Member of the Tribunat
- In office 25 December 1799 – 27 March 1802
- Constituency: Léman

Personal details
- Born: Henri-Benjamin Constant de Rebecque 25 October 1767 Lausanne, Swiss Confederacy
- Died: 8 December 1830 (aged 63) Paris, Kingdom of France
- Party: Republican (1799–1802) Liberals (1819–30)
- Education: University of Edinburgh University of Erlangen
- Profession: Political activist; author; political philosopher; novelist; politician;
- Years active: 1792–1830
- Period: 18th and 19th centuries
- Genres: Prose, essays, pamphlets
- Subjects: Political theory, liberalism, religion, romantic love
- Notable works: Principes de Politique Applicables a Tous les Gouvernements (1810); Adolphe (1816); De la religion considérée dans sa source, ses formes et son développement (1824–30);
- Movements: Romanticism, classical liberalism

= Benjamin Constant =

Swiss-French politician and writer (1767–1830)

Henri-Benjamin Constant de Rebecque (Note: /kɔːnˈstɑːn dərəˈbɛk/; /fr/) (25 October 1767 – 8 December 1830), or simply Benjamin Constant, was a Swiss and French political thinker, activist and writer on political theory and religion.

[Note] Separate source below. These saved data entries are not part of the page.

(** One child: the regions it is replaced by and an error, or an early
    return. *)
Definition release_one (start end_ : Z) (r : resource) (d : D)
  : res (list resource * Z) * D :=
  if (end_ <? r_start r) || (r_end r <? start) then (Ok ([r], 0), d)
  else
    let '(ret, d) := should_free r d in
    if ret <? 0 then (Err ret, d)
    else if ret =? 0 then (Ok ([r], 0), d)
    else
      let busy := negb (bool_decide (children r = [])) in
      if busy then (Ok ([r], - EBUSY), d)
      else if (start <=? r_start r) && (r_end r <=? end_) then (Ok ([], 0), d)
      else if (start <=? r_start r) && (end_ <? r_end r) then
        (Ok ([set_start r (end_ + 1)], 0), d)
      else if (r_start r <? start) && (r_end r <=? end_) then
        (Ok ([set_end r (start - 1)], 0), d)
      else
        let right := new_region (end_ + 1) (r_end r) (r_name r) (r_flags r) in
        (Ok ([set_end r (start - 1); right], 0), d).

(** The result is the early return, if any, the children and the last error. *)
Fixpoint release_loop (start end_ : Z) (l : list resource) (d : D) (err : Z)
  : option Z * list resource * Z * D :=
  match l with
  | [] => (None, [], err, d)
  | r :: l =>
      match release_one start end_ r d with
      | (Err ret, d) => (Some ret, r :: l, err, d)
      | (Ok (rs, e), d) =>
          let '(ret, l, err, d) := release_loop start end_ l d (if e =? 0 then err else e) in
          (ret, rs ++ l, err, d)
      end
  end.

Definition release_region_range (parent : resource) (start size : Z) (d : D)
  : Z * resource * D :=
  let end_ := u64 (start + size - 1) in
  if (end_ <? r_start parent) || (r_end parent <? start) then (0, parent, d)
  else
    let '(ret, l, err, d) := release_loop start end_ (children parent) d 0 in
    (match ret with
     | Some ret => ret
     | None => if err =? 0 then 0 else 1
     end, set_children parent l, d).

End ReleaseRange.

Definition yes_free (r : resource) (d : unit) : Z * unit := (1, d).

(** ** Merging *)

Definition __merge_regions (parent : resource) (name : string) (a b : nat) : Z * resource :=
  match children parent !! a, children parent !! b with
  | Some resa, Some resb =>
      if negb (resource_adjacent resa resb) then (- EINVAL, parent)
      else
        let resa := if r_start resa <? r_start resb
                    then set_end resa (r_end resb) else set_start resa (r_start resb) in
        let parent := set_children parent (<[a := set_name resa name]> (children parent)) in
        let '(_, parent) := release_region parent b in
        (0, parent)
  | _, _ => (0, parent)
  end.

(** ** The root regions *)

Definition iomem_resource : resource := Res 0 (2 ^ 64 - 1) "iomem" 0 0 0 0 [].

Definition request_iomem_region (iomem : resource) (name : string) (start end_ : Z)
  : res (resource * nat) := __request_region iomem start end_ name 0.

Definition request_ioport_region (ioport : resource) (name : string) (start end_ : Z)
  : res (resource * nat) :=
  match __request_region ioport start end_ name 0 with
  | Err e => Err e
  | Ok r => Ok r
  end.

(** ** Iterating over children and gaps

    A region is a child or a gap; [next] is the index of the child behind it
    ([sibling.next]; the number of children stands for the list head), and the
    one before it is [next - 2] for a child and [next - 1] for a gap. *)

Inductive region :=
| RChild (i : nat) (r : resource)
| RGap (next : nat) (r : resource).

A committed republican from 1795, Constant backed the coup d'état of 18 Fructidor (4 September 1797) and the following one on 18 Brumaire (9 November 1799). He became the leader of the Liberal opposition in 1800, during the Consulate. Having upset Napoleon and left France to go to Switzerland then to the Kingdom of Saxony, Constant nonetheless sided with him during the Hundred Days, drafting the Charter of 1815, and became politically active again during the Bourbon Restoration. He was elected to the Chamber of Deputies in 1818 and remained in office until his death in 1830. As the head of the Liberal opposition, known as Indépendants, Constant was one of the most notable orators of the Chamber as a proponent of the parliamentary system. During the July Revolution, he was a supporter of Louis Philippe I ascending the throne.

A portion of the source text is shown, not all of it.